I’ve used elm/parser to build a substantial parser of a markdown format, and the result is really great.

However, the use-case involves routinely parsing several hundred page documents, and while the parsing takes only a few seconds, it still locks up the UI for several seconds.

The obvious solution is to move the parser to a web worker, and parse asynchronously. And this definitely improves the ui lockup situation, but deciding the rather substantial Json that comes back from the webworker takes a still noticeable amount of time, during which the interface is locked up.

I wonder if anyone has a way to pass the data from the worker to the main thread without an intermediate json stage, since their both elm, or if there’s a way to make the original parser (in elm) operate concurrently using Process.
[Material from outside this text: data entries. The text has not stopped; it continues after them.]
(** ** The calls *)

(** The last two are accesses of the program to a byte of a block. *)
Inductive call :=
  | CMalloc (size : Z)
  | CCalloc (count size : Z)
  | CMemalign (k size : Z)
  | CRealloc (ptr size : Z)
  | CFree (ptr : Z)
  | CDelayedFree (ptr : Z)
  | CTrim
  | CPeek (ptr i : Z)
  | CPoke (ptr i v : Z).

Definition run (c : call) : M (heap P) Z :=
  match c with
  | CMalloc n => malloc n
  | CCalloc c n => calloc c n
  | CMemalign k n => memalign (2 ^ k) n
  | CRealloc p n => realloc p n
  | CFree p => free p ;; ret 0
  | CDelayedFree p => heap_delayed_free p ;; ret 0
  | CTrim => heap_trim ;; ret 0
  | CPeek p i => ld8 (p + i)
  | CPoke p i v => st8 (p + i) v ;; ret 0
  end.

(** There is memory for a request of this size. *)
Definition avail (n : Z) s : Prop := forall s', malloc n s <> Done 0 s'.

(** What the callers have to keep to: the pointers are blocks of theirs; the calls that do not look at what
    [cmpct_alloc] returns are made when there is memory; large requests are for [malloc] alone; the heap is trimmed once. *)
Definition legal t B s (c : call) : Prop :=
  match c with
  | CMalloc n => 0 <= n < 2 ^ 43 /\ (2 ^ 22 - 16 < n -> avail n s)
  | CCalloc c n => 0 <= c /\ 0 <= n /\ c * n <= 2 ^ 22 - 16
  | CMemalign k n => 0 <= k /\ 0 < n /\ if k <? 3 then n <= 2 ^ 22 - 16 else n + 2 ^ k + 48 <= 2 ^ 22 - 16 /\ avail (n + 2 ^ k + 48) s
  | CRealloc p n => 0 <= n <= 2 ^ 22 - 16 /\ (p = 0 \/ is_Some (B !! p) /\ (0 < n -> avail n s))
  | CFree p => p = 0 \/ is_Some (B !! p)
  | CDelayedFree p => is_Some (B !! p)
  | CTrim => t = true
  | CPeek p i => exists bs, B !! p = Some bs /\ 0 <= i < Z.of_nat (length bs)
  | CPoke p i v => (exists bs, B !! p = Some bs /\ 0 <= i < Z.of_nat (length bs)) /\ 0 <= v < 256
  end.

Definition after t (c : call) : bool := match c with CTrim => false | _ => t end.

(** A block [bs] of at least [n] bytes at [p], which was not in use. *)
Definition fresh B (n p : Z) (bs : list Z) : Prop := 0 < p /\ (8 | p) /\ B !! p = None /\ n <= Z.of_nat (length bs).

(** What each call does to the store. *)
Definition spec B (c : call) (res : Z) B' : Prop :=
  match c with
  | CMalloc n => (res = 0 /\ B' = B) \/ exists bs, fresh B (room n) res bs /\ B' = <[res := bs]> B
  | CCalloc c n => (res = 0 /\ B' = B) \/ exists bs, fresh B (c * n) res bs /\ take (Z.to_nat (c * n)) bs = replicate (Z.to_nat (c * n)) 0 /\ B' = <[res := bs]> B
  | CMemalign k n => (k < 3 /\ res = 0 /\ B' = B) \/ exists bs, fresh B n res bs /\ (2 ^ k | res) /\ B' = <[res := bs]> B
  | CRealloc p n =>
      if p =? 0 then (res = 0 /\ B' = B) \/ exists bs, fresh B n res bs /\ B' = <[res := bs]> B
      else if n =? 0 then res = 0 /\ B' = delete p B
      else exists old bs, B !! p = Some old /\ fresh B n res bs /\ take (Z.to_nat n) old = take (Z.to_nat n `min` length old) bs /\ B' = delete p (<[res := bs]> B)
  | CFree p => res = 0 /\ B' = delete p B
  | CDelayedFree p => res = 0 /\ B' = delete p B
  | CTrim => res = 0 /\ B' = B
  | CPeek p i => B' = B /\ exists bs, B !! p = Some bs /\ bs !! Z.to_nat i = Some res
  | CPoke p i v => res = 0 /\ exists bs, B !! p = Some bs /\ B' = <[p := <[Z.to_nat i := v]> bs]> B
  end.

Definition simulates t B s (c : call) : Prop := wp (run c) (fun r s' => exists B', spec B c r B' /\ holds (after t c) B' s') s.

Lemma pending_wp {X} t B s (k : M (heap P) X) Q : holds t B s ->
  (forall s1 V, free_pending s = Done tt s1 -> delayed_free_list s1 = [] -> view t B [] V s1 -> wp k Q s1) -> wp (free_pending ;; k) Q s.
Proof.
  intros Hh Hk. pose proof (free_pending_wp t B s Hh) as Hw. apply wp_done in Hw as ([] & s1 & E & Hd & V & Vi). wp_step. apply wp_done. exists tt, s1. eauto.
Qed.

Lemma avail_after n s s1 : avail n s -> free_pending s = Done tt s1 -> forall s', cmpct_alloc n s1 <> Done 0 s'.
Proof. intros Ha E s' Hs. apply (Ha s'). unfold malloc, bind. by rewrite E. Qed.

Lemma new_block_holds t B n p s : delayed_free_list s = [] -> new_block t B n p s -> exists B', ((p = 0 /\ B' = B) \/ exists bs, fresh B (room n) p bs /\ B' = <[p := bs]> B) /\ holds t B' s.
Proof.
  intros Ed [(-> & V & Vi)|(Hp & H8 & bs & V & Hn & Hl & Vi)]; [exists B|exists (<[p := bs]> B)]; (split; [|exists V; by rewrite Ed]); [by left|right]. by exists bs.
Qed.

Lemma malloc_wp t B s n : holds t B s -> legal t B s (CMalloc n) -> wp (malloc n) (fun p s' => exists B', spec B (CMalloc n) p B' /\ holds t B' s') s.
Proof.
  intros Hh [Hn Ha]. unfold malloc. eapply pending_wp; [done|]. intros s1 V E Ed Vi. eapply wp_mono; [apply (alloc_wp t B V); [done|done|]|].
  - intros Hs. by eapply avail_after; [apply Ha|].
  - intros p s' [E1 Hb]. by apply new_block_holds; [congruence|].
Qed.

Lemma sim_malloc t B s n : holds t B s -> legal t B s (CMalloc n) -> simulates t B s (CMalloc n).
Proof. apply malloc_wp. Qed.

Lemma room_small n : n <= 2 ^ 22 - 16 -> room n = n.
Proof. intros Hn. unfold room. by rewrite (proj2 (Z.leb_le _ _)). Qed.

(** The bytes of a block can be reached. *)
Lemma view_reach t B D A s p z : view t B D A s -> used A !! (p - 16) = Some z -> reach s p (z - 16).
Proof. intros Vi Hz. replace p with (p - 16 + 16) at 1 by lia. eapply block_reach; [apply Vi|done]. Qed.

Lemma reach_le s p n m : reach s p n -> m <= n -> reach s p m.
Proof. intros Hr Hm x Hx. apply Hr. lia. Qed.

Lemma view_size t B D A s p z : view t B D A s -> used A !! (p - 16) = Some z -> 16 < p /\ (8 | p) /\ 16 <= z - 16 /\ p + z < 2 ^ 64 + 16.
Proof.
  intros Vi Hz. destruct (used_facts _ _ _ (view_geom _ _ _ _ _ Vi) Hz) as (H1 & H8 & _ & H2 & H3). split_and!; try lia.
  replace p with (p - 16 + 16) by lia. apply Z.divide_add_r; [done|by exists 2].
Qed.

Lemma take_contents m p n (k : nat) : Z.of_nat k <= n -> take k (contents m p n) = contents m p (Z.of_nat k).
Proof.
  intros Hk. apply list_eq. intros i. destruct (decide (i < k)%nat) as [Hi|Hi].
  - rewrite lookup_take_lt, !contents_lookup by lia. done.
  - rewrite lookup_take_ge, lookup_ge_None_2; [done| |lia]. pose proof (length_contents m p (Z.of_nat k) ltac:(lia)). lia.
Qed.

Lemma contents_const m p (n : nat) c : (forall x, p <= x < p + Z.of_nat n -> byte m x = c) -> contents m p (Z.of_nat n) = replicate n c.
Proof.
  intros Hx. apply list_eq. intros i. destruct (decide (i < n)%nat) as [Hi|Hi].
  - rewrite contents_lookup by lia. rewrite lookup_replicate_2 by lia. f_equal. apply Hx. lia.
  - rewrite !lookup_ge_None_2; [done|rewrite length_replicate; lia|]. pose proof (length_contents m p (Z.of_nat n) ltac:(lia)). lia.
Qed.

Lemma sim_calloc t B s c n : holds t B s -> legal t B s (CCalloc c n) -> simulates t B s (CCalloc c n).
Proof.
  intros Hh (Hc & Hn & Hm). unfold simulates. cbn [run]. unfold calloc, HEAP_CALLOC. eapply pending_wp; [done|]. intros s1 V E Ed Vi. rewrite u64_small by lia. cbv zeta. set (k := c * n) in *.
  wp_step. eapply wp_mono; [apply (alloc_wp t B V s1 k); [done|unfold k in *; lia|lia]|]. intros p s2 (E2 & [(-> & V2 & Vi2)|(Hp & H8 & bs & V2 & Hb & Hl & Vi2)]).
  { change (negb (0 =? 0)) with false. unfold when. wp_step. wp_step. wp_step. exists B. split; [by left|]. exists V2. by rewrite E2, Ed. }
  rewrite (proj2 (Z.eqb_neq p 0)) by lia. cbn [negb]. unfold when. rewrite room_small in Hl by done. destruct (view_block _ _ _ _ _ p bs Vi2 ltac:(by rewrite lookup_insert_eq)) as (_ & z & Hz & Ebs).
  pose proof (view_size _ _ _ _ _ _ _ Vi2 Hz) as (_ & _ & Hz16 & _). pose proof (length_contents (hp_mem s2) p (z - 16) ltac:(lia)) as Hlen. rewrite <- Ebs in Hlen.
  wp_step. apply memset_wp; [lia|eapply reach_le; [by eapply view_reach|lia]|]. intros m W Hm0. wp_step. exists (<[p := contents m p (z - 16)]> B).
  split; [right; exists (contents m p (z - 16))|exists V2].
  - split; [split_and!; try done; rewrite length_contents; lia|]. split; [|done]. rewrite take_contents by lia. by apply contents_const.
  - cbn [after]. change (delayed_free_list (on_mem _ s2)) with (delayed_free_list s2). rewrite E2, Ed. rewrite <- (insert_insert_eq B p _ bs). apply (view_write _ _ _ _ _ p z p (Z.of_nat (Z.to_nat k))); try done; [set_solver|lia].
Qed.

Lemma sim_memalign t B s k n : holds t B s -> legal t B s (CMemalign k n) -> simulates t B s (CMemalign k n).
Proof.
  intros Hh (Hk & Hn & Hm). unfold simulates. cbn [run]. unfold memalign. eapply pending_wp; [done|]. intros s1 V E Ed Vi. destruct (Z.ltb_spec k 3) as [Hk3|Hk3].
  - assert (2 ^ k < 8) as H8 by (change 8 with (2 ^ 3); apply Z.pow_lt_mono_r; lia). unfold cmpct_memalign. rewrite (proj2 (Z.ltb_lt _ _)) by done.
    eapply wp_mono; [apply (alloc_wp t B V); [done|lia|lia]|]. intros p s' [E1 Hb]. apply new_block_holds in Hb as (B' & Hs & Hh'); [|congruence]. exists B'. split; [|done].
    rewrite room_small in Hs by done. destruct Hs as [[-> ->]|(bs & Hf & ->)]; [by left|right]. exists bs. split; [done|]. split; [|done]. etrans; [|apply Hf]. change 8 with (2 ^ 3). apply pow2_divides. lia.
  - destruct Hm as [Hm Ha]. pose proof (Z.pow_pos_nonneg 2 k ltac:(lia) Hk) as Hpos.
    eapply wp_mono; [apply (cmpct_memalign_wp V s1 n k); [apply Vi|apply Vi|done|done|done|by eapply avail_after]|]. intros p s' (Hal & Q & h & U & Ep & I & Hg).
    assert (new_block t B n p s') as Hb by (eapply (gives_block t B V U s1 s' h); try done; by rewrite room_small by lia).
    destruct Hg as (q & Hq & Kq & _). pose proof (used_facts U h (ar_size q) ltac:(apply I) ltac:(apply used_spec; eauto)) as (? & _).
    apply new_block_holds in Hb as (B' & Hs & Hh'); [|by rewrite (qu_delayed _ _ _ Q)]. exists B'. split; [|done]. rewrite room_small in Hs by lia.
    destruct Hs as [[-> _]|(bs & Hf & ->)]; [lia|]. right. by exists bs.
Qed.

(** The size in the header of a block. *)
Lemma view_header t B D A s p z : view t B D A s -> used A !! (p - 16) = Some z -> usable s (p - 16 + 8) = true /\ word (hp_mem s) (p - 16 + 8) = z.
Proof.
  intros Vi (r & Ha & Ka & <-)%used_spec. destruct Vi as [[M Hh _] _ _ _ _ _]. pose proof (mid_header _ _ _ _ _ M Ha) as [_ ?]. by destruct (Hh _ _ Ha) as [_ ->].
Qed.

Lemma view_zero t B D A s : view t B D A s -> B !! 0 = None.
Proof.
  intros Vi. destruct (B !! 0) as [bs|] eqn:Eb; [|done]. apply (view_block _ _ _ _ _ _ _ Vi) in Eb as (_ & z & Hz & _). pose proof (view_size _ _ _ _ _ _ _ Vi Hz). lia.
Qed.

(** The copy of [cmpct_realloc] and the end of the old block. *)
Lemma copy_free_wp t B A s p q z y k : view t B [] A s -> used A !! (p - 16) = Some z -> used A !! (q - 16) = Some y -> p <> q -> 0 <= k <= z - 16 -> k <= y - 16 ->
  wp (memcpy q p (Z.to_nat k) ;; cmpct_free p ;; ret q) (fun r s' => r = q /\ delayed_free_list s' = delayed_free_list s /\
    exists m V, contents m q k = contents (hp_mem s) p k /\ view t (delete p (<[q := contents m q (y - 16)]> B)) [] V s') s.
Proof.
  intros Vi Hz Hy Hne Hk1 Hk2. pose proof (view_geom _ _ _ _ _ Vi) as G. pose proof (used_apart A _ _ _ _ G Hz Hy ltac:(lia)) as Hap. remember (Z.to_nat k) as n eqn:En. assert (k = Z.of_nat n) as -> by lia. clear En.
  wp_step. apply memcpy_wp; [eapply reach_le; [by eapply view_reach|lia]|eapply reach_le; [by eapply view_reach|lia]|lia|]. intros m W Hm.
  wp_step. eapply wp_mono; [eapply (free_wp t _ [] A _ p z); [apply (view_write t B [] A s q y q (Z.of_nat n)); try done; [set_solver|lia]|done|set_solver]|].
  intros ? s' (E & V & Vi'). wp_step. split; [done|]. split; [done|]. exists m, V. split; [|done]. apply list_eq. intros i. destruct (decide (i < n)%nat) as [Hi|Hi].
  - rewrite !contents_lookup by lia. f_equal. apply Hm. lia.
  - pose proof (length_contents m q (Z.of_nat n) ltac:(lia)). pose proof (length_contents (hp_mem s) p (Z.of_nat n) ltac:(lia)). rewrite !lookup_ge_None_2 by lia. done.
Qed.

Lemma sim_realloc t B s p n : holds t B s -> legal t B s (CRealloc p n) -> simulates t B s (CRealloc p n).
Proof.
  intros Hh (Hn & Hp). unfold simulates. cbn [run]. unfold realloc. eapply pending_wp; [done|]. intros s1 V E Ed Vi. unfold cmpct_realloc, spec. destruct (Z.eqb_spec p 0) as [->|Hp0].
  { eapply wp_mono; [apply (alloc_wp t B V); [done|lia|lia]|]. intros q s' [E1 Hb]. rewrite <- (room_small n) by lia. by apply new_block_holds; [congruence|]. }
  destruct Hp as [|([old Hold] & Ha)]; [done|]. destruct (view_block _ _ _ _ _ _ _ Vi Hold) as (_ & z & Hz & Eold). destruct (view_header _ _ _ _ _ _ _ Vi Hz) as [Hu Hw].
  pose proof (view_size _ _ _ _ _ _ _ Vi Hz) as (Hp16 & _ & Hz16 & Hz64). change HEADER with 16. wp_step. apply hdr_size_wp; [done|]. rewrite Hw, u64_small by lia.
  pose proof (length_contents (hp_mem s1) p (z - 16) ltac:(lia)) as Hlen. rewrite <- Eold in Hlen. wp_step. destruct (Z.eqb_spec n 0) as [->|Hn0].
  { unfold cmpct_alloc. change (0 =? 0) with true. cbv iota. wp_step. rewrite Z.min_l by lia. change (Z.to_nat 0) with 0%nat. cbn [memcpy]. wp_step. wp_step. wp_step.
    eapply wp_mono; [eapply free_wp; [done|done|set_solver]|]. intros ? s2 (E2 & V2 & Vi2). wp_step. exists (delete p B). split; [done|]. exists V2. by rewrite E2, Ed. }
  pose proof (alloc_wp t B V s1 n Vi ltac:(lia) ltac:(lia)) as Hal. apply wp_done in Hal as (q & s2 & Er & E2 & Hb). apply wp_done. exists q, s2. split; [done|].
  destruct Hb as [(-> & _)|(Hq & H8 & bs & V2 & Hbn & Hl & Vi2)]; [by apply (avail_after _ _ _ (Ha ltac:(lia)) E) in Er|]. assert (p <> q) as Hne by congruence. rewrite room_small in Hl by lia.
  destruct (view_block _ _ _ _ _ p old Vi2 ltac:(by rewrite lookup_insert_ne by done)) as (_ & z' & Hz' & Eold'). destruct (view_block _ _ _ _ _ q bs Vi2 ltac:(by rewrite lookup_insert_eq)) as (_ & y & Hy & Ebs).
  pose proof (view_size _ _ _ _ _ _ _ Vi2 Hy) as (_ & _ & Hy16 & _). pose proof (view_size _ _ _ _ _ _ _ Vi2 Hz') as (_ & _ & Hz16' & _).
  pose proof (length_contents (hp_mem s2) q (y - 16) ltac:(lia)) as Hlen2. rewrite <- Ebs in Hlen2. pose proof (length_contents (hp_mem s2) p (z' - 16) ltac:(lia)) as Hlen3. rewrite <- Eold' in Hlen3.
  eapply wp_mono; [apply (copy_free_wp t _ V2 s2 p q z' y (Z.min n (z - 16)) Vi2 Hz' Hy Hne); lia|]. intros r s3 (-> & E3 & m & V3 & Hc & Vi3). rewrite insert_insert_eq in Vi3.
  eexists. split; [|exists V3; cbn [after]; rewrite E3, E2, Ed; exact Vi3]. exists old, (contents m q (y - 16)). split; [done|]. split; [split_and!; try done; rewrite length_contents; lia|]. split; [|done].
  set (k := Z.min n (z - 16)) in *. replace (Z.to_nat n `min` length old)%nat with (Z.to_nat k) by lia. rewrite take_contents by lia.
  replace (take (Z.to_nat n) old) with (take (Z.to_nat k) old) by (destruct (Z.le_gt_cases n (z - 16)); [by replace k with n by lia|rewrite !take_ge by lia; done]).
  rewrite Eold', take_contents by lia. replace (Z.of_nat (Z.to_nat k)) with k by lia. done.
Qed.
Instead of moving the work around (to a web worker, to a process, etc) can you defer doing the work until it’s needed? You know the application best, but it doesn’t strike me that people will be looking at several hundred pages at once. Could you parse a page or two, or ten, and wait to parse more until they’re close to the current viewport?

Is it possible to break up the parser by having it do some parsing, then return a continuation to do more? Then you can interleave parsing work with a Cmd to run the continuation, which allows the UI to process queued Cmds?

I used this technique here:

Note that SearchResult allows a continuation where there is still more searching to do:

type SearchResult state
    = Complete
    | Goal state (() -> SearchResult state)
    | Ongoing state (() -> SearchResult state)

I experimented with using nextN with batches ranging in size from 10 to 10,000. With small batches the UI remained responsive, but the search did not run very fast. With large batches I could get better performance out of the search, but the UI was very unresponsive. I concluded that if you really need a burst of 100% CPU work that will last longer that a few milliseconds - you are going to need to look into web workers.

As far as I know, you cannot just pass anything between the main UI thread and a webworker when both are built with Elm - you do it through ports and need to encode via JSON.


To clarify: the parsing takes place on the loading of the serialization format. Once it’s in memory, the performance is just fine.

I may be able to tokenize the document into chunks and parse a chunk at a time, but I’m not sure how easily I can tokenize in a consistently right-sized way.

The parser produces a list of several thousand items, so one thing I could do is parse on a worker and stream them back in via ports in buffers of 100 elements or so, asynchronously.

Really clever, Rupert. I may try this.

Its a form of cooperative multitasking; like we used to do in the old days…

Would be very cool if you could just fire up another Elm Process on a web-worker and be able to pass any Elm type over a channel to talk with this process.


I did get interested in finding out if this would ever be possible, but I don’t think it will with web workers.

You have to create a web worker from a file, see There is a workaround that allows one to be created from a function, but this is really to-stringing the javascript code, see

A web-worker is not treating a function as a first-class function in the sense of FP. That is, to be able to pass around functions like any other type, FP captures functions as continuations - the code + the context (stack) in which the code is run. Web-workers run in separate contexts not shared with the caller. So web-workers are more like separate processes running on the same OS, rather than separate threads within a multi-threaded program.

If you can’t pass functions, you can’t pass any Elm type. Therefore it seems unlikely that we can ever do this - does Web Assembly support threads?

Are you parsing all the text at once? Is that possible to break the text to parts, parse each part and then sum them? E.g. parse by paragraph.

I had a task before to parse a text and break it into lines. And to parse 1000 lines at once was way slower than parse 10 chunks by 100 lines.

If you can find a good way to divide things into chunks then Process.sleep 0 should get you what you’re looking for. This should allow other events that the browser has backlogged during parsing to be processed before moving on to the next chunk.

  |> splitData
  |> Task.andThen
        (\chunk previous ->
          Process.sleep 0
            |> Task.andThen (\_ -> previous)
            |> (\alreadyParsed -> parsed ++ parse chunk)
        (Task.succeed [])

If Process.sleep is too slow then requestIdleCallback and ports may help a bit.